An award of costs to the trustees in respect of the grounds of defence was justified in the instant case. At the time when the trustees decided to serve the grounds of defence, they had an interest that was discrete from, and went beyond, that of the defendant secretary of state in having the decision of his inspector upheld. It made no difference to the defendant when the inspector’s decision was upheld but the trustees, as prospective developers to whom time was money, had a further interest in seeing that that happened promptly. They had submitted their grounds of defence in the hope of persuading the claimants that their position was ill-founded. The trustees were justified in pursuing their interest in a prompt resolution even though it involved the incurring of legal fees. The grounds of defence clarified the issues for the claimants’ consideration and might, if the claimants had considered them dispassionately, have led them to a change of view about the sustainability of the inspector’s decision. Accordingly, an award of costs was justified notwithstanding that the trustees had not been obliged to serve grounds of defence.

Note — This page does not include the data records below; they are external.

Definition init_begin (dlopen : string → option (library W)) (s : sys) (thread_count connect_timeout : Z)
    (logic_list : list config_logic) (service : option Z) : sys :=
  let l := logic s in
  let s := with_logic s (mkWTL (thread_module_list_ l) (u16 thread_count) (module_init_finish_ l)
             (plugin_work_thread_buffer_list_ l) (plugin_work_thread_buffer_message_list_ l)
             (plugin_work_thread_buffer_Func_list_ l) (plugin_work_thread_list_ l) (plgin_timer_list_ l) connect_timeout) in
  let s := with_tms s (TMS_init (clock s)) in
  let s := with_loader s (set_session_service (loader s) service) in
  with_loader s (foldl (fun ld c => snd (load_plugin_module dlopen ld (logic_path_ c) (logic_file_name_ c) (logic_param_ c)))
                   (loader s) logic_list).

(** The loop over the threads; [tids i] is the identifier of the [i]-th one. *)
Fixpoint create_threads (s : sys) (tids : Z → Z) (i : Z) (n : nat) : sys :=
  match n with
  | O => s
  | S n =>
      let '(p, s) := new_module s i in
      let l := logic s in
      let s := with_logic s (mkWTL (thread_module_list_ l ++ [p]) (thread_count_ l) (module_init_finish_ l)
                 (plugin_work_thread_buffer_list_ l) (plugin_work_thread_buffer_message_list_ l)
                 (plugin_work_thread_buffer_Func_list_ l) (plugin_work_thread_list_ l) (plgin_timer_list_ l)
                 (connect_timeout_ l)) in
      create_threads (with_tms s (snd (CreateLogic (tms s) i (tids i)))) tids (i + 1) n
  end.
Definition set_init_finish (l : CWorkThreadLogic) : CWorkThreadLogic :=
  mkWTL (thread_module_list_ l) (thread_count_ l) true (plugin_work_thread_buffer_list_ l)
    (plugin_work_thread_buffer_message_list_ l) (plugin_work_thread_buffer_Func_list_ l) (plugin_work_thread_list_ l)
    (plgin_timer_list_ l) (connect_timeout_ l).
Fixpoint create_plugin_threads (s : sys) (tids : Z → Z) (l : list Z) : sys :=
  match l with
  | [] => s
  | id :: l =>
      match plugin_work_thread_list_ (logic s) !! id with
      | Some _ => create_plugin_threads s tids l
      | None => create_plugin_threads (create_plugin_thread s id (tids id)) tids l
      end
  end.
Fixpoint replay_messages (s : sys) (l : list CDelayPluginMessage) : outcome sys :=
  match l with
  | [] => Ok s
  | m :: l =>
      let* '(_, s) := do_frame_message s (dm_tag_thread_id_ m) (dm_message_tag_ m) (dm_send_packet_ m) (dm_delay_timer_ m) in
      replay_messages s l
  end.
Definition replay_funcs (s : sys) (l : list CDelayPluginFunc) : sys :=
  foldl (fun s f => snd (do_work_thread_logic s (df_tag_thread_id_ f) (df_delay_timer_ f) (df_func_ f))) s l.
Definition start_check_timer (s : sys) (timeout_seconds : Z) : sys :=
  with_core s (addTimer_loop (core_timer s) (fresh (dom (store (core_timer s)))) 0 (timeout_seconds * 1000000000)
                 (KRunCheck timeout_seconds)).
Definition init_end (s : sys) (thread_count timeout_seconds : Z) (tids : Z → Z) : outcome sys :=
  let s := with_sync s (CSyncLogic_Init (sync s) (get_session_function_list (loader s))) in
  let s := create_threads s tids 0 (Z.to_nat thread_count) in
  let s := with_logic s (set_init_finish (logic s)) in
  let s := create_plugin_threads s tids (plugin_work_thread_buffer_list_ (logic s)) in
  let s := with_tms s (Start (tms s) 0) in
  let s := with_logic s (with_plugin_threads (logic s) [] (plugin_work_thread_list_ (logic s))) in
  let* s := replay_messages s (plugin_work_thread_buffer_message_list_ (logic s)) in
  let s := with_logic s (with_buffers (logic s) [] (plugin_work_thread_buffer_Func_list_ (logic s))) in
  let s := replay_funcs s (plugin_work_thread_buffer_Func_list_ (logic s)) in
  let s := with_logic s (with_buffers (logic s) (plugin_work_thread_buffer_message_list_ (logic s)) []) in
  Ok (start_check_timer s timeout_seconds).
Definition init_work_thread_logic (dlopen : string → option (library W)) (s : sys)
    (thread_count timeout_seconds connect_timeout : Z) (logic_list : list config_logic) (service : option Z)
    (tids : Z → Z) : outcome sys :=
  init_end (init_begin dlopen s thread_count connect_timeout logic_list service) thread_count timeout_seconds tids.
Definition init_communication_service (s : sys) (c : comm) : sys := with_comm s (Some c).

(** [close] up to the joins: the tasks still in the queues are not run. *)
Fixpoint post_close_all (s : sys) (ps : list ptr) : outcome sys :=
  match ps with
  | [] => Ok s
  | p :: ps => let* m := get_ml s p in post_close_all (post s (ml_work_thread_id_ m) (TCloseAll p)) ps
  end.
Fixpoint close_interfaces (s : sys) (ps : list ptr) : outcome sys :=
  match ps with
  | [] => Ok s
  | p :: ps => let* m := get_ml s p in close_interfaces (set_ml s p (ml_close m)) ps
  end.
Definition wt_close (s : sys) : outcome sys :=
  let s := with_comm s (comm_close <$> communicate_service_ s) in
  let* s := post_close_all s (thread_module_list_ (logic s)) in
  let* s := close_interfaces s (map snd (map_to_list (plugin_work_thread_list_ (logic s)))) in
  let s := with_tms s (TMS_Close (tms s)) in
  let* s := close_interfaces s (thread_module_list_ (logic s)) in
  let l := logic s in
  let s := with_logic s (mkWTL [] (thread_count_ l) (module_init_finish_ l) (plugin_work_thread_buffer_list_ l)
             (plugin_work_thread_buffer_message_list_ l) (plugin_work_thread_buffer_Func_list_ l)
             (plugin_work_thread_list_ l) (plgin_timer_list_ l) (connect_timeout_ l)) in
  Ok (with_loader s (CLoadModule_Close (loader s))).

(** The remaining queries. *)
Definition get_io_work_thread_count (s : sys) : Z := thread_count_ (logic s).
Definition get_plugin_work_thread_count (s : sys) : Z := u16 (Z.of_nat (size (plugin_work_thread_list_ (logic s)))).
Definition module_run (s : sys) (name : string) (send ret : CMessage_Packet)
  : outcome (Z * CMessage_Packet * CMessage_Packet * sys) :=
  let* '(r, send, ret, l) := plugin_in_name_to_module_run (loader s) name send ret in
  Ok (r, send, ret, with_loader s l).
Definition get_curr_thread_logic_id (s : sys) (tid : Z) : Z := GetLogicThreadID (tms s) tid.
Definition wt_get_session_interface (s : sys) (connect_id : Z) : outcome (option session) :=
  let* i := curr_thread_index s connect_id in
  let* p := thread_module s i in
  let* m := get_ml s p in
  Ok (ml_get_session m connect_id).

(3) In the instant case, the combined process of deciding what course to adopt, then preparing and serving the acknowledgment of service and grounds of defence, justified approximately two hours of solicitors’ time and three hours of counsel’s time, for which total costs of £2,100, including VAT, were awarded.

Gwion Lewis (instructed by the legal department of Kensington and Chelsea Royal London Borough Council) appeared for the claimants; Stephen Whale (instructed by the Treasury Solicitor_ appeared for the defendant; Reuben Taylor (instructed by Richard Max & Co) appeared for the interested party.